細胞の一つ一つが粟立つようなあんな感覚は、生まれて初めて体験するものだった。
茜にとっては、見るからに『鬼』と言う最初の赤鬼よりも、あの『鬼女』の方がよほど怖かったのだ。
「じゃぁ、早く降りて来いよ」
そう言って部屋を出て行こうとする敬悟に、茜は慌ててくっ付いて行く。
「何だ? 着替えは?」
「う、うん……。後にする」
ちらっと、昨日赤鬼が立っていた窓際に目をやる。
いつものように、オレンジのチェック柄のカーテンが静かに窓を覆い隠している。 そこには鬼のいた痕跡は何も見い出せない。

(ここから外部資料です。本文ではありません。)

(** * cost-shredly: balance engine, realtime reconciliation and credential store

    A shallow embedding of the three pieces of the client that carry
    logic: [computeMemberBalance] and the [expenseAdded] handler of the
    group view (components/GroupDetails), and the credential helpers of
    utils/auth.js.

    JavaScript numbers are IEEE-754 binary64 values.  They are modelled by
    the Standard Library's [spec_float] with [prec = 53] and [emax = 1024],
    whose operations are plain functions on [Z] and therefore evaluate.

    Further parts of the client follow the same way: the balance display
    of the member rows, [getAuthUser] and [ProtectedRoute], the remaining
    event handlers and the chat form of the group view, the socket module
    and the effects of the group view from render to render, the
    dashboard's group list and group creation, and the login form. *)

From Stdlib Require Import ZArith Zpower QArith Qabs Qpower Lia Lqa SpecFloat.
From stdpp Require Import base strings list gmap.
From stdpp Require Import pretty.

Local Open Scope Z_scope.

(** ** JavaScript numbers *)

Module JSNumber.

Definition prec : Z := 53.
Definition emax : Z := 1024.

Abbreviation number := spec_float.

Definition zero : number := S754_zero false.
Definition add : number -> number -> number := SFadd prec emax.
Definition sub : number -> number -> number := SFsub prec emax.
Definition mul : number -> number -> number := SFmul prec emax.
Definition div : number -> number -> number := SFdiv prec emax.
Definition abs : number -> number := SFabs.

(** [a > b], [a < b] and [a === b] on numbers. *)
Definition gt (a b : number) : bool := SFltb b a.
Definition lt (a b : number) : bool := SFltb a b.
Definition strict_eq (a b : number) : bool := SFeqb a b.

(** The Number value of a non-negative integer (an array length). *)
Definition of_nat (n : nat) : number :=
  binary_normalize prec emax (Z.of_nat n) 0 false.

(** The Number value of the positive rational [num / den]: the binary64
    value nearest to it, ties to even.  This is what reading a decimal
    literal yields. *)
Definition nearest (neg : bool) (num den : positive) : number :=
  let '(mz, ez, lz) := SFdiv_core_binary prec emax (Zpos num) 0 (Zpos den) 0 in
  binary_round_aux prec emax neg mz ez lz.
(** * HPS interpreter (hsp.py, v0.3.0): a shallow embedding and its properties

    The Python class [HPSInterpreter] is embedded as functions over an explicit
    [world]: the interpreter object, the store of the list objects it shares
    by reference, the position in the random source and what was printed.
    Python strings are sequences of code points, floats are IEEE-754 binary64
    values ([spec_float] at precision 53), integers are [Z].

    What belongs to CPython and not to hsp.py is a parameter (the class
    [Host]): the Unicode tables above Latin-1, [float] and [repr], [eval] and
    the random source.  [eval] is given the text of an arithmetic statement
    and is not confined by its empty builtins, so that it is a computation on
    the world like the interpreter's own, and nothing is assumed of it.
    Memory and the call stack are taken to be unbounded
    (no [MemoryError], no [RecursionError]) and [int] to read digit strings of
    any length; a computation that does not end is one that gives no answer
    whatever the fuel. *)

From Stdlib Require Import String Ascii.
From Stdlib Require Import ZArith NArith List Bool Lia DecimalString.
From Stdlib Require Import Floats.SpecFloat.
Import ListNotations.
Local Open Scope Z_scope.

(** ** Python strings *)

(** A Python [str] is a sequence of Unicode code points. *)
Definition char := N.
Definition pystr := list char.

(** String literals of this file are written in UTF-8 and decoded to code
    points, so that the literals of the source can be copied as they are. *)
Fixpoint utf8_decode (bs : list N) : pystr :=
  match bs with
  | [] => []
  | b :: r =>
      if (b <? 128)%N then b :: utf8_decode r
      else if (b <? 224)%N then
        match r with
        | b1 :: r' => ((b - 192) * 64 + (b1 - 128))%N :: utf8_decode r'
        | _ => []
        end
      else if (b <? 240)%N then
        match r with
        | b1 :: b2 :: r' =>
            ((b - 224) * 4096 + (b1 - 128) * 64 + (b2 - 128))%N :: utf8_decode r'
        | _ => []
        end
      else
        match r with
        | b1 :: b2 :: b3 :: r' =>
            ((b - 240) * 262144 + (b1 - 128) * 4096 + (b2 - 128) * 64 + (b3 - 128))%N
              :: utf8_decode r'
        | _ => []
        end
  end.

Definition u (s : string) : pystr :=
  utf8_decode (map N_of_ascii (list_ascii_of_string s)).
Arguments u s%_string.

Definition ch (s : string) : char := hd 0%N (u s).
Arguments ch s%_string.

Fixpoint str_eqb (a b : pystr) : bool :=
  match a, b with
  | [], [] => true
  | x :: a', y :: b' => (x =? y)%N && str_eqb a' b'
  | _, _ => false
  end.

(** [not s], for a string or a list *)
Definition is_empty {A} (s : list A) : bool :=
  match s with [] => true | _ => false end.

(** [s.startswith(p)] *)
Fixpoint startswith (p s : pystr) : bool :=
  match p, s with
  | [], _ => true
  | x :: p', y :: s' => (x =? y)%N && startswith p' s'
  | _ :: _, [] => false
  end.

(** [s.endswith(p)] *)
Definition endswith (p s : pystr) : bool := startswith (rev p) (rev s).

(** [p in s] for strings *)
Fixpoint contains (p s : pystr) : bool :=
  startswith p s || match s with [] => false | _ :: s' => contains p s' end.

(** [x in l] for a list of strings *)
Definition str_in (x : pystr) (l : list pystr) : bool := existsb (str_eqb x) l.

(** The longest prefix whose characters satisfy [p], and the rest. *)
Fixpoint span (p : char -> bool) (s : pystr) : pystr * pystr :=
  match s with
  | c :: s' => if p c then let (a, b) := span p s' in (c :: a, b) else ([], s)
  | [] => ([], [])
  end.

Fixpoint dropwhile (p : char -> bool) (s : pystr) : pystr :=
  match s with
  | c :: s' => if p c then dropwhile p s' else s
  | [] => []
  end.

(** [s.replace(old, new)] for a non-empty [old]: the occurrences are replaced
    from left to right, without overlap.  [skip] counts the characters of an
    occurrence that is being stepped over. *)
Fixpoint replace_from (old new : pystr) (skip : nat) (s : pystr) : pystr :=
  match s with
  | [] => []
  | c :: s' =>
      match skip with
      | S k => replace_from old new k s'
      | O =>
          if startswith old s
          then new ++ replace_from old new (pred (length old)) s'
          else c :: replace_from old new 0 s'
      end
  end.

Definition replace (old new s : pystr) : pystr := replace_from old new 0 s.

(** [s.split(sep)] for a one-character separator. *)
Fixpoint split (sep : char) (s : pystr) : list pystr :=
  match s with
  | [] => [[]]
  | c :: s' =>
      if (c =? sep)%N then [] :: split sep s'
      else match split sep s' with
           | w :: ws => (c :: w) :: ws
           | [] => [[c]]
           end
  end.

(** [sep.join(l)] *)
Fixpoint join (sep : pystr) (l : list pystr) : pystr :=
  match l with
  | [] => []
  | [x] => x
  | x :: l' => x ++ sep ++ join sep l'
  end.

(** [str(n)] for an integer. *)
Definition str_of_Z (z : Z) : pystr :=
  map N_of_ascii (list_ascii_of_string (NilZero.string_of_int (Z.to_int z))).


(** ** Floats and integers

    Python's [float] is IEEE-754 binary64 with round-to-nearest-even; its
    arithmetic is the one of [SpecFloat] at precision 53. *)
Definition float := spec_float.
Definition prec : Z := 53.
Definition emax : Z := 1024.

Definition fadd : float -> float -> float := SFadd prec emax.
Definition fmul : float -> float -> float := SFmul prec emax.
Definition fdiv : float -> float -> float := SFdiv prec emax.
Definition flt : float -> float -> bool := SFltb.

(** The float nearest to the integer [z] (exact below 2^53). *)
Definition float_of_Z (z : Z) : float := binary_normalize prec emax z 0 false.

(** The float nearest to [m / 10^k], for a decimal literal with the digits
    of [m] and [k] digits after the point. *)
Definition float_of_decimal (m : N) (k : nat) : float :=
  match m with
  | N0 => S754_zero false
  | Npos p =>
      let '(q, e, l) := SFdiv_core_binary prec emax (Zpos p) 0 (10 ^ Z.of_nat k) 0 in
      binary_round_aux prec emax false q e l
  end.

Definition f1_0 : float := Eval vm_compute in float_of_Z 1.
Definition f100 : float := Eval vm_compute in float_of_Z 100.
(** The literal [0.02]. *)
Definition f0_02 : float := Eval vm_compute in float_of_decimal 2 2.

(** Exceptions of the Python run time that the interpreter can meet; the
    string is [str(e)]. *)
Inductive exn :=
| ValueError (msg : pystr)
| AttributeError (msg : pystr)
| OverflowError (msg : pystr)
| IndexError (msg : pystr).

Definition str_exn (e : exn) : pystr :=
  match e with
  | ValueError m | AttributeError m | OverflowError m | IndexError m => m
  end.
Lemma phi_writes_into_accumulator_witness :
  lower_uop no_floats (PTXLanguage no_floats) (ex_acc_graph dtypes.int32 (PInt 0)) 2
    (ex_state [(0%nat, PStr "%acc_s32_0"); (1%nat, PStr "%const_s32_0")])
  = Ok (tt, mkL ["mov.b32 %acc_s32_0, %const_s32_0;"] [] []
              (<[2%nat := PStr "%acc_s32_0"]>
                 (list_to_map [(0%nat, PStr "%acc_s32_0"); (1%nat, PStr "%const_s32_0")]))
              [] ∅).
Proof.
  exact (phi_writes_into_accumulator no_floats (PTXLanguage no_floats)
           (ex_acc_graph dtypes.int32 (PInt 0)) 2
           (mkUOp UOps.PHI (Some dtypes.int32) [0%nat; 1%nat] PNone) dtypes.int32 "s32"
           0%nat 1%nat [] (PStr "%acc_s32_0") (PStr "%const_s32_0")
           (ex_state [(0%nat, PStr "%acc_s32_0"); (1%nat, PStr "%const_s32_0")])
           eq_refl eq_refl eq_refl eq_refl eq_refl eq_refl eq_refl).
Defined.

(** ** Kernel arguments *)

(** A DEFINE_GLOBAL node with payload [(i, name, ...)] appends [(name, type)]
    to the kernel's arguments.  Without [load_global] it is bound to [%name]
    and emits nothing.  With [load_global] it loads the argument from the
    [.param] space into a fresh [dat] register, as a 64-bit unsigned value
    when the type is a pointer, and the node ends bound to that register, not
    to [%name]. *)
Theorem define_global_binding fm lang g h u dt i name rest s :
  let dt' := if is_ptr dt then dtypes.ulong else dt in
  nodes g !! h = Some u ->
  uop u = UOps.DEFINE_GLOBAL -> dtype u = Some dt ->
  arg u = PTuple (i :: PStr name :: rest) ->
  (load_global lang = false ->
   lower_uop fm lang g h s
   = Ok (tt, mkL (kernel s) (bufs s ++ [(PStr name, dt)]) (c s)
                 (<[h := PStr ("%" +:+ name)]> (r s)) (c_label s) (r_label s)))
  /\ (load_global lang = true ->
      forall ty lines,
        types lang dt' = Some ty -> nonempty ty = true ->
        let dest := reg "dat" ty (counter (c s) (ssa_prefix "dat" ty)) in
        render_load lang (PStr name) dest dt' PNone PNone (PStr ".param") (PInt 0) = Ok lines ->
        lower_uop fm lang g h s
        = Ok (tt, mkL (kernel s ++ [join nl lines]) (bufs s ++ [(PStr name, dt)])
                      (dd_set (c s) (ssa_prefix "dat" ty)
                              (counter (c s) (ssa_prefix "dat" ty) + 1))
                      (<[h := PStr dest]> (r s)) (c_label s) (r_label s))).
Proof.
  intros dt' Hu Hop Hdt Harg.
  assert (H1 : subscript (arg u) (PInt 1) = Ok (PStr name))
    by (rewrite Harg; apply py_getitem_1).
  assert (Hlow : lower_uop fm lang g h s
                 = (if load_global lang then
                      ty ← ty_of lang dt';
                      dest ← ssa lang g (Some h) "dat" (Some ty);
                      lines ← lift (render_load lang (PStr name) dest dt' PNone PNone
                                      (PStr ".param") (PInt 0));
                      kk lines
                    else mret tt)
                     (mkL (kernel s) (bufs s ++ [(PStr name, dt)]) (c s)
                          (<[h := PStr ("%" +:+ name)]> (r s)) (c_label s) (r_label s))).
  { unfold lower_uop. mrun. rewrite Hop. unfold lower_typed. rewrite Hdt, Hop. mrun.
    reflexivity. }
  rewrite Hlow. split.
  - intros ->. reflexivity.
  - intros -> ty lines Hty Hne dest Hlines.
    erewrite bind_run by (apply run_ty_of, Hty).
    erewrite bind_run by (apply run_ssa, Hne).
    erewrite bind_run by (apply run_lift; exact Hlines).
    rewrite run_kk. cbn [kernel bufs c r c_label r_label].
    rewrite insert_insert_eq. reflexivity.
Qed.
Lemma enumerate_packages_keeps_state (s : state X) : snd (enumerate_packages s) = s.
Proof.
  unfold enumerate_packages, bind, iterdir.
  destruct (stat (fs s) GNU_ELPA_PACKAGES_SUBDIR) as [[loc [[x | t | es] |]] |];
    try reflexivity.
  apply for_fold_keeps_state. intros a acc s0. unfold bind, is_dir.
  destruct (negb (fs_is_dir (fs s0) a)); [reflexivity |].
  now destruct (name a =? "gnu-elpa-mirror")%string.
Qed.

(** X8: When [repos] is there but is a regular file, the part of the run
    that handles the mirrors raises before it has started a process or
    changed a file. *)
Theorem repos_must_be_a_directory tok args data (s : state X) contents :
  get (fs s) REPOS_SUBDIR = Some (File contents) ->
  (exists e, outcome (sync_mirrors tok args data) s = Raise e) /\
  started (sync_mirrors tok args data) s = [] /\
  fs (final (sync_mirrors tok args data) s) = fs s.
Proof.
  intros Hrepos.
  assert (Hmk : forall s1 : state X, fs s1 = fs s ->
                  mkdir_exist_ok REPOS_SUBDIR s1 = (Raise (FileExistsError REPOS_SUBDIR), s1)).
  { intros s1 Hf. unfold mkdir_exist_ok, lstat, fs_is_dir, stat. rewrite Hf.
    rewrite (walk_get MAXSYMLINKS (fs s) false REPOS_SUBDIR [] _ Hrepos (or_introl eq_refl)).
    now rewrite (walk_get MAXSYMLINKS (fs s) true REPOS_SUBDIR [] _ Hrepos
                   (or_intror eq_refl)). }
  assert (Hgoal : exists e s', sync_mirrors tok args data s = (Raise e, s') /\
                               trace s' = trace s /\ fs s' = fs s).
  { unfold sync_mirrors. unfold bind at 1. cbn [log].
    set (s1 := State (fs s) (world s) _ (trace s)).
    unfold bind at 1. unfold github_call at 1.
    destruct (github (GetUserRepos tok "emacs-straight") (world s1)) as [[repos | e] w2];
      [| now eexists _, _].
    set (s2 := State (fs s1) w2 (stderr s1) (trace s1)).
    unfold bind at 1. pose proof (enumerate_packages_keeps_state s2) as Hen.
    destruct (enumerate_packages s2) as [[packages | e] s3]; cbn [snd] in Hen; subst s3;
      [| now eexists _, _].
    unfold bind at 1. cbn [log].
    set (s3 := State (fs s2) (world s2) _ (trace s2)).
    unfold bind at 1. unfold github_call at 1.
    destruct (github (GetOrganization tok "emacs-straight") (world s3)) as [[org | e] w4];
      [| now eexists _, _].
    set (s4 := State (fs s3) w4 (stderr s3) (trace s3)).
    unfold bind at 1. rewrite (Hmk s4 eq_refl). now eexists _, _. }
  destruct Hgoal as (e & s' & E & Ht & Hf).
  unfold outcome, started, final. rewrite E. cbn [fst snd]. rewrite Ht, skipn_all.
  split; [now exists e |]. now split.
Qed.

End Directories.

(** A directory with a stale file, a directory and a link in it. *)
Lemma delete_contents_twice_witness :
  get (fs Sample.cluttered) ["repos"; "foo"] = Some (Dir Sample.cluttered_mirror) /\
  delete_contents ["repos"; "foo"] (final (delete_contents ["repos"; "foo"]) Sample.cluttered) =
  (Ok tt, final (delete_contents ["repos"; "foo"]) Sample.cluttered).
Proof.
  split; [reflexivity |].
  exact (delete_contents_twice unit Sample.cluttered ["repos"; "foo"]
           Sample.cluttered_mirror eq_refl).
Defined.
(** One pass keeps a load well-formed. *)
Lemma load_ok_pass ld a last po :
  load_ok ld →
  ld_state ld = Again a last →
  load_ok
    {| ld_cfg := ld_cfg ld; ld_loader := ld_loader ld;
       ld_state := (retry_iter (ld_cfg ld) (ld_loader ld) a last po).1;
       ld_invocations :=
         ld_invocations ld
         + (invocations (retry_iter (ld_cfg ld) (ld_loader ld) a last po).2
            - invocations po) |}.
Proof.
  unfold load_ok. intros H Hst. rewrite Hst in H. destruct H as ((Ha1 & Ha2) & Hinv & Hfirst).
  rewrite retry_iter_invocations. simpl.
  unfold retry_iter.
  destruct (a <=? cfg_maxRetries (ld_cfg ld) + 1) eqn:E.
  - apply Z.leb_le in E.
    destruct (withTimeout (ld_loader ld a) (cfg_timeout (ld_cfg ld))) as [v|e] eqn:W; simpl.
    + split; [lia|]. split; [lia|]. intros H2. apply Hfirst. lia.
    + split; [lia|]. split; [lia|]. intros H2.
      destruct (decide (a = 1)) as [->|]; [|apply Hfirst; lia].
      by apply (withTimeout_inr_failure _ _ _ W).
  - apply Z.leb_gt in E. simpl.
    split; [lia|]. split; [lia|]. intros H2. apply Hfirst. lia.
Qed.

Lemma call_ok c loader o now m m' :
  machine_ok m → call c loader o now m = Some m' → machine_ok m'.
Proof.
  intros [I1 I2 I3 I4 I5]. unfold call.
  destruct (waiting m !! c) eqn:Hw; [done|].
  destruct (delivered m !! c) eqn:Hd; [done|].
  destruct (lazy_lookup o now (m_world m)) as [cached w1].
  destruct (truthy cached).
  { intros [= <-]. by split. }
  destruct (registered (truthy_key o) m) as [p|] eqn:Hreg.
  - intros [= <-]. split; simpl.
    + intros k q Hk. destruct (I1 k q Hk) as (Hne & c0 & ttl & Hc0).
      split; [done|]. exists c0, ttl.
      rewrite lookup_insert_ne; [done|]. intros ->. congruence.
    + intros c0 q k ttl Hc0. destruct (decide (c = c0)) as [->|Hn].
      * by rewrite lookup_insert_eq in Hc0.
      * rewrite lookup_insert_ne in Hc0 by done. eauto.
    + intros c0 c0' q key key' ttl ttl' H1 H2.
      destruct (decide (c = c0)) as [->|Hn]; [by rewrite lookup_insert_eq in H1|].
      destruct (decide (c = c0')) as [->|Hn']; [by rewrite lookup_insert_eq in H2|].
      rewrite lookup_insert_ne in H1 by done. rewrite lookup_insert_ne in H2 by done.
      eauto.
    + intros c0 t Hc0. destruct (decide (c = c0)) as [->|Hn].
      * rewrite lookup_insert_eq in Hc0. injection Hc0 as <-. simpl.
        unfold registered in Hreg. destruct (truthy_key o) as [k|]; [|done].
        destruct (I1 k p Hreg) as (_ & c1 & ttl & Hc1).
        apply (I4 c1 _ Hc1).
      * rewrite lookup_insert_ne in Hc0 by done. eauto.
    + done.
  - intros [= <-]. split; simpl.
    + intros k q Hk. destruct (truthy_key o) as [k0|] eqn:Hkey.
      * destruct (decide (k0 = k)) as [->|Hn].
        -- rewrite lookup_insert_eq in Hk. injection Hk as <-.
           split; [by apply (truthy_key_nonempty o)|].
           exists c, (cacheTTL o). by rewrite lookup_insert_eq.
        -- rewrite lookup_insert_ne in Hk by done.
           destruct (I1 k q Hk) as (Hne & c0 & ttl & Hc0).
           split; [done|]. exists c0, ttl.
           rewrite lookup_insert_ne; [done|]. intros ->. congruence.
      * destruct (I1 k q Hk) as (Hne & c0 & ttl & Hc0).
        split; [done|]. exists c0, ttl.
        rewrite lookup_insert_ne; [done|]. intros ->. congruence.
    + intros c0 q k ttl Hc0. destruct (decide (c = c0)) as [->|Hn].
      * rewrite lookup_insert_eq in Hc0. injection Hc0 as <- Hk <-.
        rewrite Hk. by rewrite lookup_insert_eq.
      * rewrite lookup_insert_ne in Hc0 by done.
        pose proof (I2 _ _ _ _ Hc0) as Hk.
        destruct (truthy_key o) as [k0|] eqn:Hkey; [|done].
        rewrite lookup_insert_ne; [done|]. intros ->.
        simpl in Hreg. congruence.
    + intros c0 c0' q key key' ttl ttl' H1 H2.
      destruct (decide (c = c0)) as [->|Hn]; destruct (decide (c0 = c0')) as [->|Hn']; try done.
      * rewrite lookup_insert_eq in H1. injection H1 as <- _ _.
        rewrite lookup_insert_ne in H2 by done.
        apply I4 in H2. simpl in H2. lia.
      * destruct (decide (c = c0')) as [->|Hn''].
        -- rewrite lookup_insert_eq in H2. injection H2 as <- _ _.
           rewrite lookup_insert_ne in H1 by done.
           apply I4 in H1. simpl in H1. lia.
        -- rewrite lookup_insert_ne in H1 by done.
           rewrite lookup_insert_ne in H2 by done. eauto.
    + intros c0 t Hc0. rewrite length_app. simpl.
      destruct (decide (c = c0)) as [->|Hn].
      * rewrite lookup_insert_eq in Hc0. injection Hc0 as <-. simpl. lia.
      * rewrite lookup_insert_ne in Hc0 by done. apply I4 in Hc0. lia.
    + intros q ld Hq. apply lookup_app_Some in Hq as [Hq|[Hlen Hq]]; [eauto|].
      destruct (q - length (loads m))%nat; [|done]. injection Hq as <-.
      unfold load_ok. simpl. repeat split; lia.
Qed.

Lemma attempt_ok p m m' :
  machine_ok m → attempt p m = Some m' → machine_ok m'.
Proof.
  intros [I1 I2 I3 I4 I5]. unfold attempt.
  destruct (loads m !! p) as [ld|] eqn:Hp; [|done].
  destruct (ld_state ld) as [r|a last] eqn:Hst; [done|].
  pose proof (load_ok_pass ld a last (m_world m).1 (I5 p ld Hp) Hst) as Hok.
  destruct (retry_iter (ld_cfg ld) (ld_loader ld) a last (m_world m).1) as [st po'].
  intros [= <-]. split; simpl; try done.
  - intros c t Hc. rewrite length_insert. eauto.
  - intros q ld' Hq. apply list_lookup_insert_Some in Hq as [(-> & <- & _)|[_ Hq]]; eauto.
Qed.

Lemma resume_ok c now m m' :
  machine_ok m → resume c now m = Some m' → machine_ok m'.
Proof.
  intros [I1 I2 I3 I4 I5]. unfold resume.
  destruct (waiting m !! c) as [[p key ttl|p]|] eqn:Hc; [| |done].
  - destruct (settled p m) as [r|]; [|done]. intros [= <-]. split; simpl.
    + intros k q Hk.
      assert (Hk' : activeRequests m !! k = Some q ∧ key ≠ Some k).
      { destruct key as [k0|]; [|done].
        apply lookup_delete_Some in Hk as [Hn Hk]. split; [done|congruence]. }
      destruct Hk' as [Hk' Hkey].
      destruct (I1 k q Hk') as (Hne & c0 & ttl0 & Hc0).
      split; [done|]. exists c0, ttl0.
      rewrite lookup_delete_ne; [done|]. intros <-. congruence.
    + intros c0 q k ttl0 Hc0.
      apply lookup_delete_Some in Hc0 as [Hn Hc0].
      pose proof (I2 _ _ _ _ Hc0) as Hk.
      destruct key as [k0|]; [|done].
      rewrite lookup_delete_ne; [done|]. intros <-.
      pose proof (I2 _ _ _ _ Hc) as Hk0.
      assert (q = p) as -> by congruence.
      apply Hn. eapply I3; eauto.
    + intros c0 c0' q key0 key0' ttl0 ttl0' H1 H2.
      apply lookup_delete_Some in H1 as [_ H1].
      apply lookup_delete_Some in H2 as [_ H2]. eauto.
    + intros c0 t Hc0. apply lookup_delete_Some in Hc0 as [_ Hc0]. eauto.
    + done.
  - destruct (settled p m) as [r|]; [|done]. intros [= <-]. split; simpl.
    + intros k q Hk. destruct (I1 k q Hk) as (Hne & c0 & ttl0 & Hc0).
      split; [done|]. exists c0, ttl0.
      rewrite lookup_delete_ne; [done|]. intros <-. congruence.
    + intros c0 q k ttl0 Hc0. apply lookup_delete_Some in Hc0 as [_ Hc0]. eauto.
    + intros c0 c0' q key0 key0' ttl0 ttl0' H1 H2.
      apply lookup_delete_Some in H1 as [_ H1].
      apply lookup_delete_Some in H2 as [_ H2]. eauto.
    + intros c0 t Hc0. apply lookup_delete_Some in Hc0 as [_ Hc0]. eauto.
    + done.
Qed.

Lemma step_ok e m m' : machine_ok m → step e m = Some m' → machine_ok m'.
Proof.
  destruct e; simpl; eauto using call_ok, attempt_ok, resume_ok.
Qed.

Lemma run_ok es : ∀ m m', machine_ok m → run es m = Some m' → machine_ok m'.
Proof.
  induction es as [|e es IH]; intros m m' Hok; simpl.
  - by intros [= <-].
  - destruct (step e m) as [m1|] eqn:E; [|done].
    intros H. eapply IH; [|exact H]. by eapply step_ok.
Qed.

Lemma served_none_miss k now c :
  served k now (Some c) = None → truthy (CacheManager.get k now c).1 = false.
Proof.
  unfold served, CacheManager.get.
  destruct (CacheManager.cache c !! k) as [e|]; [|done].
  destruct (CacheManager.isExpired now e); [done|]. simpl.
  by destruct (truthy (CacheManager.data e)).
Qed.

(** A miss under [k]: the lookup block of [lazyLoad] yields nothing, counts
    the miss, and leaves a cache in which [k] keeps missing. *)
Lemma lazy_lookup_miss o k now po cm :
  truthy_key o = Some k →
  (∀ c, cm = Some c → truthy (CacheManager.get k now c).1 = false) →
  ∃ po' cm',
    lazy_lookup o now (po, cm) = (JNull, (po', cm')) ∧
    invocations po' = invocations po ∧
    retryConfig po' = retryConfig po ∧
    timeoutConfig po' = timeoutConfig po ∧
    misses k cm'.
Proof.
  intros Hk Hmiss. unfold lazy_lookup. rewrite Hk.
  destruct cm as [c|].
  - rewrite (Hmiss c eq_refl). eexists _, _. split; [reflexivity|].
    repeat split. simpl. intros now'. by apply get_miss_stays, Hmiss.
  - eexists _, _. split; [reflexivity|]. done.
Qed.

Section Phase.

Variables (k : string) (p c1 : nat) (l1 : loader_t) (ttl1 : option Z)
  (budget : Z) (n0 : nat).

(** A pass of the load keeps the phase. *)
Lemma in_flight_attempt js m m' :
  in_flight k p c1 l1 ttl1 budget n0 js m →
  attempt p m = Some m' →
  in_flight k p c1 l1 ttl1 budget n0 js m'.
Proof.
  intros F Hstep. pose proof (attempt_ok p m m' (fl_ok _ _ _ _ _ _ _ _ _ F) Hstep) as Hok.
  destruct F as [_ Hreg Hst Hlen (ld & Hld & Hl1 & Hcfg & Hinv) Hmiss Hj Hnd Hund].
  unfold attempt in Hstep. rewrite Hld in Hstep.
  destruct (ld_state ld) as [r|a last] eqn:Hs; [done|].
  pose proof (retry_iter_invocations (ld_cfg ld) (ld_loader ld) a last (m_world m).1) as Hi.
  destruct (retry_iter (ld_cfg ld) (ld_loader ld) a last (m_world m).1) as [st po'].
  injection Hstep as <-. split; simpl; try done.
  - by rewrite length_insert.
  - eexists. split; [apply list_lookup_insert_eq; lia|]. simpl. split; [done|].
    split; [done|]. simpl in Hi. lia.
Qed.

でも、例え夢だとしても今は、この部屋に一人でいたくはなかった。
「あれ? お父さんは? 書斎にいるの?」
一階のダイニング・キッチンに足を踏み入れた茜が、驚いて声を上げた。
食卓にいると思った父の姿が見えない。 父の衛も、今週いっぱいは忌引き休暇で家にいるはずなのだ。今日が木曜だから、あと四日間は休みの予定だった。
「ああ、何か大学の方で急用とかで出掛けたよ。少し遅くなるから、夕飯先に食べてろってさ」
嫌な予感に、茜は恐る恐る敬悟に質問を投げた。
「け、敬にぃは、まさか出掛けたりしないよね!?」
思わず、語尾がワントーン跳ね上がる。
今は、絶対一人になりたくなかった。 大体身内の、それも妻の葬儀の次の日に、行かなきゃならない仕事が有ることが茜には理解できない。
「あ、悪ぃ。俺もちょっと出掛ける。夕方には戻れるから、留守番よろしくな」
「ええっ!? じゃあ、夕方まで私一人なの!?」
すがるような茜の視線は、敬悟に『悪いな、大事な用なんだ』と笑顔と共に一蹴されてしまった。
最悪だ。
ただでさえ、一人でいられない性分なのに、昨日の今日で、一人になるのはごめん被りたかった。
どうしよう。
茜は、何かよい方法がないか、暗澹たる気持ちで考えを巡らせた。
「……じゃあ、私、学校に行く」
――母の葬儀の次の日に、登校する娘も非常識かもしれない。
でもたぶん、一人で家にいるよりは、何倍もマシだ。
茜はそう思った。
「……そうか。そうだな」
茜の答えに少し驚いた様子の敬悟だったが、一人が嫌いな茜の性分は良く知っているので、特に異を唱えることもなかった。
「じゃあ、食べ終わったら車で送って行くよ。どうせ通り道だからな」
そう言って柔らかい笑みを浮かべ、茜の頭を労るように『ポン』と叩いた。
茜の本音を言えば、本当は敬悟にくっついて行きたい所だった。
だが、いくらなんでも高校生のコブ付きでは、敬悟が嫌な思いをするだろう。
「うん。ありがとう敬にぃ」
茜は力のない笑いを敬悟に返した。